The probability density function (PDF) of the gamma
distribution is defined in [1]_ as::
pdf(x;k,theta) = x^(k-1) e^(-x/theta)
--------------------
gamma(k) theta^k
Integrating this gives::
- theta^k igamma(k, x/theta) + c
----------------------------
gamma(k) theta^k
where igamma is the incomplete gamma function.
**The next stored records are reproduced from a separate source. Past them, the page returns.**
(** What a start needs of what it resumed. *)
Lemma start_ok dec listed st now :
  f = st_filter st ->
  (forall s, st_spool st = Some s -> clean json (may_hold f []) (dir s) /\
     let rec := (Recover.RecoverOpenWindows dec s now).1 in
     journals_ok f [] (Controller.resume_journals rec newJournals).1 /\ poller_ok f [] (Usage.Seed Usage.NewUsagePoller (Recover.Records rec)).1) ->
  world_ok json f [] (start dec listed st now).
Proof.
  intros Hf He.
  assert (forall g : Inventory.Store, (if bool_decide (is_Some (st_intake st)) then Some (Inventory.NewStore now) else None) = Some g -> exists t, g = Inventory.NewStore t) as Hg
    by (intros g; case_bool_decide; [intros [= <-]; eauto|done]).
  unfold start. destruct (st_spool st) as [s|] eqn:Hs; [|by apply fresh_ok; cbn; rewrite ?Hf].
  destruct (He s eq_refl) as (Hc & Hj & Hp). unfold Controller.seedOpenWindows. destruct listed; cbn [negb].
  - assert (dir (Recover.RecoverOpenWindows dec s now).2 = dir s) as Hd by done.
    destruct (Recover.RecoverOpenWindows dec s now) as [rec s']. cbn [fst snd] in *.
    destruct (Controller.resume_journals rec newJournals) as [j n]. cbn [fst] in Hj.
    apply fresh_ok; cbn; [by rewrite Hf|done|done|done|]. intros s0 [= <-]. by rewrite Hd.
  - apply fresh_ok; cbn; [by rewrite Hf|by split|done|done|]. by intros s0 [= <-].
Qed.
Lemma start_emptied dec listed st now :
  f = st_filter st -> (forall s, st_spool st = Some s -> Handover.emptied (dir s)) -> world_ok json f [] (start dec listed st now).
Proof.
  intros Hf He. apply start_ok; [done|]. intros s Hs. specialize (He s Hs). split; [by apply emptied_clean|].
  rewrite (Handover.recover_emptied dec s now He). by split.
Qed.
End lives.
End consent.

(** ** Properties *)

(** The promise of the agent, over the assembled controller.  Whatever the
    order of its informer events, polls, pushes from the nodes, pprof rounds,
    passes over the writers, sweeps, deliveries and shutdown, and however its
    writes fail: no step panics, and every payload file it leaves on disk is the
    document of a payload whose every pod, job and workload was the subject of an
    event that found it consenting under the configured filter. *)
Theorem only_consenting_objects_are_recorded
    (sha256 : string -> string) (json : payload -> option string) (parse : string -> option SymbolFilter.Profile)
    (check_valid : SymbolFilter.Profile -> bool) (encode : SymbolFilter.Profile -> option string)
    (identity : string -> string * string) (dec : Recover.decoders) (listed : bool) (st : settings) (now : Time)
    (hs : list happening) :
  informer_order (pod_events hs) -> api_events identity (pod_events hs) -> Forall (sane identity) hs ->
  (forall s, st_spool st = Some s -> Handover.emptied (dir s)) ->
  exists w, run_all sha256 json parse check_valid encode hs (Some (start dec listed st now)) = Some w /\
    forall s nm data m, spool w = Some s -> HasSuffix nm ".json" = true -> dir s !! nm = Some (FileNode data m) ->
      exists p doc, may_hold nobody (st_filter st) (pod_events hs) p /\ nm = payload_file p /\ json p = Some doc /\ data = document doc.
Proof.
  intros Ho Ha Hh He. destruct (run_all_ok nobody sha256 json parse check_valid encode identity (st_filter st) hs [] (start dec listed st now) Ho Ha Hh)
    as (w & E & Hw); [by apply start_emptied|]. exists w. split; [exact E|].
  intros s nm data m Hs Hnm Hl. by apply (ok_disk _ _ _ _ _ Hw s Hs nm data m).
Qed.

(** A short life over [PodIndex.demo_events]: a pod restarts twice, another opts
    out; the writers run, and run again at the shutdown. *)
Definition demo_at : Time := unixEpoch + Hour + Minute.
Definition demo_life_pass : pass :=
  mkPass (fun _ => demo_at) (fun _ => mkIo demo_at demo_at NoFault) unixEpoch "v1"
    (Config.mkShape unixEpoch 0 1 true 10 true true 0 true false 72) None [] Minute demo_caches
    (Revisions.mkStrategyCaches (fun _ _ => None) (fun _ _ => None) (fun _ _ => None)) []
    (Policy.mkPolicyCaches None None None None None None None None None None).
Definition demo_life : list happening :=
  (HPod (fun _ => mkIo demo_at demo_at NoFault) <$> demo_events) ++
  [HUsageFlush demo_at (fun _ => mkIo demo_at demo_at NoFault) ∅; HPass demo_life_pass ∅ ∅ demo_at; HShutdown demo_life_pass].
Definition demo_receiver : receiver := mkReceiver NodeIntake.demo_verifier NodeIntake.NewHandler NodeIntake.NewProfileHandler.
Definition demo_settings : settings :=
  mkSettings demo_filter (Some (NewSpool ∅ 0)) (Some 10) (Some demo_receiver) true true [] SymbolFilter.ThirdPartyDrop.
Definition demo_json (p : payload) : option string := Some (payload_kind p).
Definition demo_decoders : Recover.decoders := Controller.demo_decoders.
Definition demo_identity (uid : string) : string * string :=
  if bool_decide (uid = "u1"%string) then ("shop", "web-0")%string else ("shop", "db-0")%string.
Definition demo_end : option world :=
  run_all (fun s => s) demo_json (fun _ => None) (fun _ => true) (fun _ => None) demo_life
    (Some (start demo_decoders true demo_settings unixEpoch)).
Definition demo_file (nm : string) : option string :=
  w ← demo_end; s ← spool w; match dir s !! nm with Some (FileNode d _) => Some d | _ => None end.

Lemma demo_api : api_events demo_identity (pod_events demo_life).
Proof.
  change (pod_events demo_life) with demo_events. intros e c p He Ha. unfold demo_events in He.
  rewrite !elem_of_cons in He. destruct He as [->|[->|[->|[->|He]]]]; [..|by apply not_elem_of_nil in He];
    injection Ha as <- <-; repeat split; vm_compute; reflexivity.
Defined.

(** The restart window this life leaves behind is the document of a payload about
    consenting pods. *)
Lemma only_consenting_objects_are_recorded_witness :
  exists p, may_hold nobody demo_filter demo_events p /\ payload_file p = "restarts-3600-3600.json"%string /\
    demo_file "restarts-3600-3600.json" = Some (document "container_restarts").
Proof.
  destruct (only_consenting_objects_are_recorded (fun s => s) demo_json (fun _ => None) (fun _ => true) (fun _ => None) demo_identity
              demo_decoders true demo_settings unixEpoch demo_life) as (w & Hw & Hd).
  - exact demo_order.
  - exact demo_api.
  - repeat constructor.
  - intros s [= <-] n nd Hn. change (dir (NewSpool ∅ 0)) with (∅ : fs) in Hn. by apply lookup_empty_Some in Hn.
  - assert (demo_file "restarts-3600-3600.json" = Some (document "container_restarts")) as Hf by (vm_compute; reflexivity).
    fold demo_end in Hw. pose proof Hf as Hf'. unfold demo_file in Hf'. rewrite Hw in Hf'. cbn in Hf'.
    destruct (spool w) as [s|] eqn:Hs; [|discriminate]. cbn in Hf'.
    destruct (dir s !! "restarts-3600-3600.json"%string) as [[|d m]|] eqn:E; [discriminate| |discriminate].
    destruct (Hd s "restarts-3600-3600.json"%string d m eq_refl eq_refl E) as (p & doc & Hp & Hn & _).
    exists p. split; [exact Hp|]. split; [symmetry; exact Hn|exact Hf].
Defined.

(** ** What consent does not undo *)

Definition named_json (p : payload) : option string :=
  match p with
  | ContainerRestarts _ _ rs => Some (String.concat "," ((fun r => Restarts.Pod (Restarts.RKey r)) <$> rs))
  | _ => Some (payload_kind p)
  end.
Definition pass_at (at_ : Time) : pass :=
  mkPass (fun _ => at_) (fun _ => mkIo at_ at_ NoFault) unixEpoch "v1" (ps_config demo_life_pass) None [] Minute demo_caches
    (ps_strategies demo_life_pass) [] (ps_policies demo_life_pass).
Definition file_after (st : settings) (now : Time) (hs : list happening) (nm : string) : option string :=
  w ← run_all (fun s => s) named_json (fun _ => None) (fun _ => true) (fun _ => None) hs (Some (start demo_decoders true st now));
  s ← spool w; match dir s !! nm with Some (FileNode d _) => Some d | _ => None end.

(** A pod that opts out leaves the index at once, but the open window of the
    restart journal still names it in the passes that follow. *)
Definition opting_out : list event :=
  [EAdd demo_caches demo_clock (demo_pod "web-0" "u1" ∅ 3);
   EUpdate demo_caches demo_clock (demo_pod "web-0" "u1" ∅ 3) (demo_pod "web-0" "u1" ∅ 5);
   EUpdate demo_caches demo_clock (demo_pod "web-0" "u1" ∅ 5) (demo_pod "web-0" "u1" opted_out 5)].
Example an_opted_out_pod_stays_in_the_open_window :
  index (run demo_filter opting_out).1 = ∅ /\
  file_after demo_settings unixEpoch
    ((HPod (fun _ => mkIo demo_at demo_at NoFault) <$> opting_out) ++ [HPass (pass_at demo_at) ∅ ∅ demo_at])
    "restarts-3600-3600.json" = Some (document "web-0").
Proof. split; vm_compute; reflexivity. Qed.

(** A restart with a narrower filter resumes the open windows of the previous
    configuration, and writes them again: the namespace is denied here, and no
    event was seen at all. *)
Definition narrowed : settings :=
  mkSettings (Admission.NewFilter [] ["shop"%string])
    (Some (NewSpool {[journalWindowName restartsNamePrefix (mkWindowKey Controller.demo_hour 3600) := FileNode (document "{}") Controller.demo_hour]} 0))
    None None false false [] SymbolFilter.ThirdPartyDrop.
Example a_narrower_filter_resumes_what_it_excludes :
  let now := Controller.demo_hour + 30 * Minute in
  file_after narrowed now [HPass (pass_at now) ∅ ∅ now] (journalWindowName restartsNamePrefix (mkWindowKey Controller.demo_hour 3600)) =
    Some (document "web-1").
Proof. vm_compute. reflexivity. Qed.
Note that this is
the "upper" form (so int_x^infinity), and sherpa.utils.igam
calculates the lower-form (which is 1-upper), which is also
a normalized form, so we get to::
sherpa.utils.igam(k,xhi/theta) - sherpa.utils.igam(k,xlo/theta)
which shouldn't be surprising as it's just::
cdf(xhi;k,theta) - cdf(xlo;k,theta)
This means that this is just::
calc_gamma_cdf(xhi,k,t) - calc_gamma_cdf(xlo,k,t)
Parameters
----------
xlo, xhi : array
The bin edges over which to integrate the PDF.
k : number
The shape parameter, which must be greater than 0.
theta : number
The scale parameter, which must be greater than 0.
Returns
-------
pdf : array
The PDF integrated over xlo to xhi.
References
----------
.. [1] http://en.wikipedia.org/wiki/Gamma_distribution
"""
return calc_gamma_cdf(xhi, k, theta) - calc_gamma_cdf(xlo, k, theta)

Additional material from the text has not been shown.